● **Aim of the task**:
Your job with the data below is to output exactly the lines from the one holding "(fun x => k))" down to the one holding "Definition cannotRead (v", both included, and no others.

● **Entries supplied**:
■ ■ ■

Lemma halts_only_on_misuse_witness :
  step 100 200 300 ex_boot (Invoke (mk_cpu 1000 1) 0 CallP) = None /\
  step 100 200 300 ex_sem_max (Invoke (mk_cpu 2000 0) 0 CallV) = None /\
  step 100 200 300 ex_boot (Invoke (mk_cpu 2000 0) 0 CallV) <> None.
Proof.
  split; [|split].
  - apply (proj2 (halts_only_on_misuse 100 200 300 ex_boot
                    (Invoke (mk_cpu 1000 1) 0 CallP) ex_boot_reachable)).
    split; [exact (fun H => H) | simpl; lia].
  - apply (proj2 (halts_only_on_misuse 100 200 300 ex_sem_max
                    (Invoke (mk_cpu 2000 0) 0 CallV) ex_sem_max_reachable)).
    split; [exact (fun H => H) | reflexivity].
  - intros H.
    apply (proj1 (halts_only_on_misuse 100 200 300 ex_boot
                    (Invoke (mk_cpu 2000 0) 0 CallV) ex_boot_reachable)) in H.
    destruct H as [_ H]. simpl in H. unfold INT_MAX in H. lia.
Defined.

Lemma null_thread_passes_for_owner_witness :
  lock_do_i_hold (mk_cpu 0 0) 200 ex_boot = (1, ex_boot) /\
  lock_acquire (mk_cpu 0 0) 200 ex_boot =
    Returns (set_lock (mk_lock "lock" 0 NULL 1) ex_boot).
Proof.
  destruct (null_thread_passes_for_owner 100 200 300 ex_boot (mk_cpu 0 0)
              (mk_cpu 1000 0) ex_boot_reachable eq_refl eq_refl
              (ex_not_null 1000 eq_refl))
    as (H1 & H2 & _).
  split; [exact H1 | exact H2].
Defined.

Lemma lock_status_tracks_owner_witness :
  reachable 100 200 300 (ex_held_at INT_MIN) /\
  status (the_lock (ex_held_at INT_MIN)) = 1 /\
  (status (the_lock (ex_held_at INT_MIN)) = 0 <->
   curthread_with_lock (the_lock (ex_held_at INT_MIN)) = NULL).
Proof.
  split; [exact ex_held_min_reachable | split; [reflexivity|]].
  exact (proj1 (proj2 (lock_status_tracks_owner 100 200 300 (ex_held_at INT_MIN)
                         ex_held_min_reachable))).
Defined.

■ ■ ■

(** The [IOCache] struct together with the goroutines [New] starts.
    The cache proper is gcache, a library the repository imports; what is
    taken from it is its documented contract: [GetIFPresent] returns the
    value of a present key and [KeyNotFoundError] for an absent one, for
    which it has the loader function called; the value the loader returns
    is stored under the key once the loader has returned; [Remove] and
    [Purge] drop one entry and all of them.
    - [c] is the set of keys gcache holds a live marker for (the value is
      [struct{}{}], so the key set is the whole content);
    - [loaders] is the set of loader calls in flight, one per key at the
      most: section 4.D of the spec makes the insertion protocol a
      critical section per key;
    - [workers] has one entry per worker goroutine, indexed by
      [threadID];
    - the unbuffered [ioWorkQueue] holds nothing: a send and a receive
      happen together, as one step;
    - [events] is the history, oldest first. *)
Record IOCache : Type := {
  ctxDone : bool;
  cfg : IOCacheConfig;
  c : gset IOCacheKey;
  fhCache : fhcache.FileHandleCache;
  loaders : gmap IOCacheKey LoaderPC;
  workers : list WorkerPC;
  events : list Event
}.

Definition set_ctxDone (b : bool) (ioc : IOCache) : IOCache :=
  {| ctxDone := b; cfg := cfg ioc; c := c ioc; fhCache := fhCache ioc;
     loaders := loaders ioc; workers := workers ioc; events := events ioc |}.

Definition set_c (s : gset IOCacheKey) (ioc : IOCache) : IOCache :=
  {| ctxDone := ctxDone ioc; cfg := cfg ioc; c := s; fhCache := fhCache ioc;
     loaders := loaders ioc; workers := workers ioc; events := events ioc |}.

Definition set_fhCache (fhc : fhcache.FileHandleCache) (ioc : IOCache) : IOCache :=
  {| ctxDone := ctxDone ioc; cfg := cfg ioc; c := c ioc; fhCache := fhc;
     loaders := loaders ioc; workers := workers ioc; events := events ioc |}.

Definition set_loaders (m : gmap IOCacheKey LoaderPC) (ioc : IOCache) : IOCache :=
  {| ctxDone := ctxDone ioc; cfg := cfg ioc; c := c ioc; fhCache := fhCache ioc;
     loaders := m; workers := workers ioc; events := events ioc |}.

■ ■ ■

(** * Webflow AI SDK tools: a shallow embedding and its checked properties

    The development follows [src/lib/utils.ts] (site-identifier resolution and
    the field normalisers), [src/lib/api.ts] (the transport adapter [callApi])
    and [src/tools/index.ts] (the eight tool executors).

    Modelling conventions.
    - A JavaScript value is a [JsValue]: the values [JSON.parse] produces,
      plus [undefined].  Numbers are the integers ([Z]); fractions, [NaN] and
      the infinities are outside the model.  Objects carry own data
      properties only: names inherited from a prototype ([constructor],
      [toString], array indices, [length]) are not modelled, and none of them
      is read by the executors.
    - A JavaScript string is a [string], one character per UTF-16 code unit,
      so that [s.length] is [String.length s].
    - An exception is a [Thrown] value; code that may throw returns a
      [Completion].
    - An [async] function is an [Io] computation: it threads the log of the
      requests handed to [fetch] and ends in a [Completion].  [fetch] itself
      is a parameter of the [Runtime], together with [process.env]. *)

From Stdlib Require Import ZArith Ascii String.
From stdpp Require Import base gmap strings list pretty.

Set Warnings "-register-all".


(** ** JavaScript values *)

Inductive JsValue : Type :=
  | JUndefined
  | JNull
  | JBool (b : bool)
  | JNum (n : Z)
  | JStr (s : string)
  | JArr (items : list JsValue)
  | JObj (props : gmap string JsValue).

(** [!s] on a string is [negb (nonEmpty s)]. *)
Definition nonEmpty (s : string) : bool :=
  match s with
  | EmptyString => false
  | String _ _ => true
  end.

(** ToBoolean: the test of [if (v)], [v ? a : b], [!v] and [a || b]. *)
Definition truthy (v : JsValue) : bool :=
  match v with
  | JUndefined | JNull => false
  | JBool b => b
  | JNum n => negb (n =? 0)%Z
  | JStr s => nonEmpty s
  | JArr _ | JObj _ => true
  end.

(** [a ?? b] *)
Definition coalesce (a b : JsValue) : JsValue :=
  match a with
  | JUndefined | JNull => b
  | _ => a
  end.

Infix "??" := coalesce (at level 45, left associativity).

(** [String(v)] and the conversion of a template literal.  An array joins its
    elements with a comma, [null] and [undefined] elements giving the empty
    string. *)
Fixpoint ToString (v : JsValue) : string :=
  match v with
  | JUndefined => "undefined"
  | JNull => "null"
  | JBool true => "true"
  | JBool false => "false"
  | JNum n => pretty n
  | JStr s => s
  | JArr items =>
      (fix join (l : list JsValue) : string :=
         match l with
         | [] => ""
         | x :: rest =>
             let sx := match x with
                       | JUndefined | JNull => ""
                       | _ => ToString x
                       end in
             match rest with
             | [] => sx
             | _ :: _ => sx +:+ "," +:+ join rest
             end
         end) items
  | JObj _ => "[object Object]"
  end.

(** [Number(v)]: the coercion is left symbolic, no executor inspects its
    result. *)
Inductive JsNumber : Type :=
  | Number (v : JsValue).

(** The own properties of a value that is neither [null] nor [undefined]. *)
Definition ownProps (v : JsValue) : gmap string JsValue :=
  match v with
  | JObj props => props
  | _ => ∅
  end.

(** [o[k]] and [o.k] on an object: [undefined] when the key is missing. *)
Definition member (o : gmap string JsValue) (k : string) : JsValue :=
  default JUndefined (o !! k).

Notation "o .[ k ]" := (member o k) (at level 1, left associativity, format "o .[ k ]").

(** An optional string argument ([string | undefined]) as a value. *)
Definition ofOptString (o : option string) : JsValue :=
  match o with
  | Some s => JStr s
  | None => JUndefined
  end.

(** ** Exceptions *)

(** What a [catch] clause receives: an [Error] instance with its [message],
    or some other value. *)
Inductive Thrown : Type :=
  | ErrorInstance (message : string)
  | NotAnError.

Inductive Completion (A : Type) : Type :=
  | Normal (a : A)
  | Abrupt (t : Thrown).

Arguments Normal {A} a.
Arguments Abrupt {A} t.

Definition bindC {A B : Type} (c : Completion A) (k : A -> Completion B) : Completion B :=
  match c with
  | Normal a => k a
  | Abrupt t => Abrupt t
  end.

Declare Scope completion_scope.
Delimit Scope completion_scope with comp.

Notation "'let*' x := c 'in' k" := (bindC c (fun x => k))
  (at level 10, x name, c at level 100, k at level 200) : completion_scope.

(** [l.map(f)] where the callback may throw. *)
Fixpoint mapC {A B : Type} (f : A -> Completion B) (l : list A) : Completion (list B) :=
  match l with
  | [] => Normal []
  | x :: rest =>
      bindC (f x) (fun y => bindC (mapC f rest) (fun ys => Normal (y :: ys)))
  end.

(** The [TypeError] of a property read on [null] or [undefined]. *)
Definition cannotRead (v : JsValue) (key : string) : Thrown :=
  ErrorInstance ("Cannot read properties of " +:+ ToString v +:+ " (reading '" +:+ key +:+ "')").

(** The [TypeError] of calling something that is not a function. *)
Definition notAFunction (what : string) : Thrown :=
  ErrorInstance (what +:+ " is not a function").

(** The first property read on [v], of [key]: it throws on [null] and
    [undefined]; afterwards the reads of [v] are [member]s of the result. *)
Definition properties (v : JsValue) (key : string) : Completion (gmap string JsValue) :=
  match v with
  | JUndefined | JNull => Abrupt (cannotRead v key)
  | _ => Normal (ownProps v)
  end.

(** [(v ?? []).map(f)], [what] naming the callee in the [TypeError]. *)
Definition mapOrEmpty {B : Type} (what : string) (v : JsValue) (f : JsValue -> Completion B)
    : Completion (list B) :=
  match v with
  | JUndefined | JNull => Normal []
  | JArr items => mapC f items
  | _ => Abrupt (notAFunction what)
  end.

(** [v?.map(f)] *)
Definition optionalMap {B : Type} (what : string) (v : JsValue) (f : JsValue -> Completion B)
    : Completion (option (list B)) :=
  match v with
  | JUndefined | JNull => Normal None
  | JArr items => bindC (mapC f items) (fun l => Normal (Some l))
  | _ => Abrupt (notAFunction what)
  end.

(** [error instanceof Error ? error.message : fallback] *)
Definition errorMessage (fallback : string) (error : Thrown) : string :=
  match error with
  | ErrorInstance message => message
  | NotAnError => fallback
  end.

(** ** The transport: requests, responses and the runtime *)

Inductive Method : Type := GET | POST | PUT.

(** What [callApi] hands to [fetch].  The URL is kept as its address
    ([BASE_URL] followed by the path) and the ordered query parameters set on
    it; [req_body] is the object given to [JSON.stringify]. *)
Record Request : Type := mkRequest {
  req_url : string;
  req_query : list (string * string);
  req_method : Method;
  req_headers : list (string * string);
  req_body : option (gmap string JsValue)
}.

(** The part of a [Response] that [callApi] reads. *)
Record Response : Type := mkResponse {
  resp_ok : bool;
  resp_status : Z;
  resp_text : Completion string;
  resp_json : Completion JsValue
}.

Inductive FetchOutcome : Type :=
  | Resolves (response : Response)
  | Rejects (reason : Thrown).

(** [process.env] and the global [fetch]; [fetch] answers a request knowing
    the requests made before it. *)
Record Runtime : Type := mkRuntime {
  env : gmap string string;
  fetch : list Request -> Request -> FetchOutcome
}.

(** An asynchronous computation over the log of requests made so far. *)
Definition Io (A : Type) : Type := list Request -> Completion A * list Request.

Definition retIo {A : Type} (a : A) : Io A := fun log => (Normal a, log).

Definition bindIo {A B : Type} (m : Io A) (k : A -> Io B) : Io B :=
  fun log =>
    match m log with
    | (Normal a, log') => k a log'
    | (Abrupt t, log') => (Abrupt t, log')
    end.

■ ■ ■

● **Written answer**:
Notation "'let*' x := c 'in' k" := (bindC c (fun x => k))
  (at level 10, x name, c at level 100, k at level 200) : completion_scope.

(** [l.map(f)] where the callback may throw. *)
Fixpoint mapC {A B : Type} (f : A -> Completion B) (l : list A) : Completion (list B) :=
  match l with
  | [] => Normal []
  | x :: rest =>
      bindC (f x) (fun y => bindC (mapC f rest) (fun ys => Normal (y :: ys)))
  end.

(** The [TypeError] of a property read on [null] or [undefined]. *)
Definition cannotRead (v : JsValue) (key : string) : Thrown :=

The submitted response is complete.